WHAT NEEDS TO BE DONE: Below this line is a set of entries; quote exactly the lines from the line that contains "Module RedisLimiter." to the line that contains "Context (ttl_seconds : Z", both lines included.

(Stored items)

Definition value : CacheValue := mkCacheValue "https://example.org/" None true (Some 3%Z).
Definition calls : list CacheCall := [call_set "abc" value None].
End DemoRedis.

Lemma redis_cache_sound_witness :
  ∃ k w ttl, call_set k w ttl ∈ DemoRedis.calls ∧
    c_str (RedisCache.FullKey "link:" k) = c_str (RedisCache.FullKey "link:" "abc") ∧
    DeserializeCacheValue (c_str (SerializeCacheValue w)) = Some DemoRedis.value.
Proof.
  refine (proj2 (redis_cache_sound "link:" None RedisCache.ctx_absent (∅ : gmap str str) DemoRedis.calls "abc" DemoRedis.value
    CacheError.none _ eq_refl _)). vm_compute. reflexivity.
Defined.

(** ** The fixed-window limiter *)
Module RedisLimiter.

(** A counter of the server: its value and the time it expires, in milliseconds. *)
Record Counter := mkCounter { c_value : Z; c_expires : option Z }.

Definition ComposeKey (prefix scope id : str) : str := prefix ++ scope ++ ":"%char :: id.

Section script.
(** [TTL] rounds the remaining time to seconds; [lua_number] is the conversion of
    an integer to a number of the script language; [string_integer] is the field
    [integer] of a reply that is a string. *)
Context (ttl_seconds : Z → Z) (lua_number : Z → Z) (string_integer : Z).

Abbreviation Keys := (gmap str Counter).

(** A key past its expiry is gone. *)
Definition live (now : Z) (keys : Keys) (key : str) : option Counter :=
  c ← keys !! key;
  match c_expires c with
  | Some t => if (t <=? now)%Z then None else Some c
  | None => Some c
  end.

(** The elements of the answer: the third is the text of the second argument when
    [TTL] is negative. *)
Inductive Element := element_integer (n : Z) | element_string (s : str).

Definition integer (e : Element) : Z := match e with element_integer n => n | element_string _ => string_integer end.

(** [kFixedWindowScript]: [INCR], [EXPIRE] on the first call, [TTL], and the
    comparison. [INCR] refuses to pass the largest 64-bit value and [EXPIRE]
    refuses a time past it; the script then stops with an error and what it
    wrote stays. *)
Definition fixed_window_script (now : Z) (key : str) (limit window : Z) (keys : Keys) :
    option (Element * Element * Element) * Keys :=
  let before := default (mkCounter 0 None) (live now keys key) in
  if (c_value before =? 2 ^ 63 - 1)%Z then (None, keys) else
  let value := (c_value before + 1)%Z in
  let current := lua_number value in
  if (current =? 1)%Z && (2 ^ 63 <=? now + window * 1000)%Z then (None, <[key := mkCounter value (c_expires before)]> keys) else
  let counter := mkCounter value (if (current =? 1)%Z then Some (now + window * 1000)%Z else c_expires before) in
  let ttl := match c_expires counter with Some t => ttl_seconds (t - now)%Z | None => (-1)%Z end in
  let ttl := if (ttl <? 0)%Z then element_string (dec window) else element_integer ttl in
  (Some (element_integer (if (current <=? lua_number limit)%Z then 1 else 0)%Z, element_integer current, ttl),
   <[key := counter]> keys).

(** What becomes of one call: whether a connection can be opened when one is
    needed, and whether the reply, or the command itself, is lost. *)
Inductive Delivery := delivered (server_now : Z) | lost_before | lost_after (server_now : Z).

Record Limiter := mkLimiter { ctx : RedisCache.Context_; keys : Keys }.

ANSWER:
Module RedisLimiter.

(** A counter of the server: its value and the time it expires, in milliseconds. *)
Record Counter := mkCounter { c_value : Z; c_expires : option Z }.

Definition ComposeKey (prefix scope id : str) : str := prefix ++ scope ++ ":"%char :: id.

Section script.
(** [TTL] rounds the remaining time to seconds; [lua_number] is the conversion of
    an integer to a number of the script language; [string_integer] is the field
    [integer] of a reply that is a string. *)
Context (ttl_seconds : Z → Z) (lua_number : Z → Z) (string_integer : Z).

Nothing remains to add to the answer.